EXERCISE GOAL => Give back only the lines in the records below from the one with "Definition trim (s" to the one with "(** A count, as", both inclusive, word for word.

THE DATA =>
(** * shadow-git-activity: the commit mirror engine of [shadow.js]

    A shallow embedding of the script's functions ([runGit],
    [getCommitsDataFromRepoSource], [getShadowedShas], [getShadowLogLines],
    [getInsertionsDeletionsFromCommit], [writeLinesToShadowLogFile],
    [createShadowCommit], [main]) as state-passing functions over a model of
    the two repositories, followed by the properties of the engine.

    Conventions of the embedding.
    - A JavaScript string is a [string]; its characters stand for the code
      units below 256.
    - Counts and array lengths are [nat].
    - The script's effects live in a [World]: the target repository (its
      commits, its index, the artifact in its working tree) and the console.
      The source repository is only read; it is a function from the command
      line to what git prints.
    - A call can return, throw, or end the process ([Res]).
    - The [--debug] flag only adds console lines and is left out.
    - Of the two variants of the script, the embedding is of the one that
      keeps the shadow log in step with the insertions and deletions; the
      functions in which the older variant differs are in the module [V1].
    - The statements that load and check [config.json] before [main], and
      the handler around it, are [loadConfig], [validateConfig] and
      [script]. *)

From Stdlib Require Import String Ascii List Arith Lia Bool ZArith.
From stdpp Require Import base gmap strings list pretty.

Open Scope string_scope.
Open Scope nat_scope.
Open Scope list_scope.

(** ** JavaScript string and array primitives used by the script *)

Module JS.

(** The characters [String.prototype.trim] removes (WhiteSpace and
    LineTerminator), among the code units below 256: TAB, LF, VT, FF, CR,
    SP and NBSP. *)
Definition isWhiteSpace (c : ascii) : bool :=
  let n := nat_of_ascii c in
  ((9 <=? n) && (n <=? 13)) || (n =? 32) || (n =? 160).

Fixpoint trimStart (s : string) : string :=
  match s with
  | String c s' => if isWhiteSpace c then trimStart s' else s
  | EmptyString => EmptyString
  end.

Fixpoint trimEnd (s : string) : string :=
  match s with
  | EmptyString => EmptyString
  | String c s' =>
      match trimEnd s' with
      | EmptyString => if isWhiteSpace c then EmptyString else String c EmptyString
      | r => String c r
      end
  end.

(** [s.trim()] *)
Definition trim (s : string) : string := trimEnd (trimStart s).

(** [s.split(sep)] for a one-character separator: the pieces between the
    separators, in order; never the empty array. *)
Fixpoint split (sep : ascii) (s : string) : list string :=
  match s with
  | EmptyString => [EmptyString]
  | String c s' =>
      if Ascii.eqb c sep then EmptyString :: split sep s'
      else match split sep s' with
           | piece :: pieces => String c piece :: pieces
           | [] => [String c EmptyString]
           end
  end.

(** [lines.join(sep)] on an array of strings *)
Fixpoint join (sep : string) (l : list string) : string :=
  match l with
  | [] => EmptyString
  | [x] => x
  | x :: rest => x +:+ sep +:+ join sep rest
  end.

(** [a.slice(0, n)] *)
Definition slice0 {A} (a : list A) (n : nat) : list A := take n a.

(** [Array(n).fill(x)] *)
Definition Array_fill {A} (n : nat) (x : A) : list A := replicate n x.

(** A value that may be [undefined], as a template literal prints it. *)
Definition toString (v : option string) : string :=
  match v with
  | Some s => s
  | None => "undefined"
  end.

(** A count, as a template literal prints it. *)
Definition numToString (n : nat) : string := pretty n.

(** [\d] *)
Definition isDigit (c : ascii) : bool :=
  let n := nat_of_ascii c in (48 <=? n) && (n <=? 57).

(** The longest run of digits at the start of [s], and what follows it. *)
Fixpoint spanDigits (s : string) : string * string :=
  match s with
  | String c s' =>
      if isDigit c then let (ds, rest) := spanDigits s' in (String c ds, rest)
      else (EmptyString, s)
  | EmptyString => (EmptyString, EmptyString)
  end.

(** [parseInt(ds, 10)] on a string of digits *)
Definition parseInt (ds : string) : nat :=
  fold_left (fun acc c => 10 * acc + (nat_of_ascii c - 48))
            (list_ascii_of_string ds) 0.

(** A match of [/(\d+) <word>s?\(<sign>\)/] that starts at the first
    character of [s]; the result is the group [(\d+)]. The greedy run of
    digits is the only candidate: a shorter run is followed by a digit,
    not by the space. *)
Definition matchCountHere (word sign s : string) : option string :=
  let (ds, rest) := spanDigits s in
  match ds with
  | EmptyString => None
  | _ =>
      if String.prefix (" " +:+ word +:+ "s(" +:+ sign +:+ ")") rest
         || String.prefix (" " +:+ word +:+ "(" +:+ sign +:+ ")") rest
      then Some ds else None
  end.

(** [s.match(/(\d+) <word>s?\(<sign>\)/)]: the leftmost match, [None]
    for [null]. *)
Fixpoint matchCount (word sign s : string) : option string :=
  match matchCountHere word sign s with
  | Some ds => Some ds
  | None =>
      match s with
      | String _ s' => matchCount word sign s'
      | EmptyString => None
      end
  end.

End JS.

Definition LF : ascii := "010"%char.
Definition SP : ascii := " "%char.
Definition US : ascii := "031"%char.
Definition DQUOTE : ascii := "034"%char.

(** ["\n"] *)
Definition NL : string := String LF EmptyString.

(** ** Configuration ([config.json], validated before the engine runs) *)

Record Config : Type := {
  repoPathSource : string;
  repoPathTarget : string;
  branchName : string;
  commitAuthorEmailsSource : list string;
  commitAuthorNameTarget : string;
  commitAuthorEmailTarget : string;
}.

Definition FILENAME_SHADOW_LOG : string := "shadow-activity.log".

(** ** The git command line and the target repository

    The script hands [git <cmd>] to a shell. A command is kept as its
    words; a word is plain, or has a part the script writes between double
    quotes. [cmdText] is the text the script builds, [argv] the arguments
    git receives when the quoted parts hold nothing the shell interprets. *)

Module Git.

Inductive Word : Type :=
| W (s : string)
| Q (before quoted : string).

Definition Cmd : Type := list Word.

Definition wordText (w : Word) : string :=
  match w with
  | W s => s
  | Q b q => b +:+ String DQUOTE q +:+ String DQUOTE EmptyString
  end.

Definition cmdText (cmd : Cmd) : string := JS.join " " (map wordText cmd).

Definition wordArg (w : Word) : string :=
  match w with
  | W s => s
  | Q b q => b +:+ q
  end.

Definition argv (cmd : Cmd) : list string := map wordArg cmd.

(** The variables [createShadowCommit] sets for [git commit]. A date the
    script left [undefined] is [None]: the variable is not passed on. *)
Record Env : Type := {
  GIT_AUTHOR_NAME : string;
  GIT_AUTHOR_EMAIL : string;
  GIT_AUTHOR_DATE : option string;
  GIT_COMMITTER_NAME : string;
  GIT_COMMITTER_EMAIL : string;
  GIT_COMMITTER_DATE : option string;
}.

(** A commit of the target repository: the subject [%s] prints, who made
    it and when ([None]: git took its own clock), and the content of the
    shadow log in its tree ([None]: the file is not in the tree). *)
Record Commit : Type := {
  subject : string;
  authorName : string;
  authorEmail : string;
  authorDate : option string;
  committerName : string;
  committerEmail : string;
  committerDate : option string;
  artifact : option string;
}.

SOLUTION FOR THIS EXERCISE =>
Definition trim (s : string) : string := trimEnd (trimStart s).

(** [s.split(sep)] for a one-character separator: the pieces between the
    separators, in order; never the empty array. *)
Fixpoint split (sep : ascii) (s : string) : list string :=
  match s with
  | EmptyString => [EmptyString]
  | String c s' =>
      if Ascii.eqb c sep then EmptyString :: split sep s'
      else match split sep s' with
           | piece :: pieces => String c piece :: pieces
           | [] => [String c EmptyString]
           end
  end.

(** [lines.join(sep)] on an array of strings *)
Fixpoint join (sep : string) (l : list string) : string :=
  match l with
  | [] => EmptyString
  | [x] => x
  | x :: rest => x +:+ sep +:+ join sep rest
  end.

(** [a.slice(0, n)] *)
Definition slice0 {A} (a : list A) (n : nat) : list A := take n a.

(** [Array(n).fill(x)] *)
Definition Array_fill {A} (n : nat) (x : A) : list A := replicate n x.

(** A value that may be [undefined], as a template literal prints it. *)
Definition toString (v : option string) : string :=
  match v with
  | Some s => s
  | None => "undefined"
  end.

(** A count, as a template literal prints it. *)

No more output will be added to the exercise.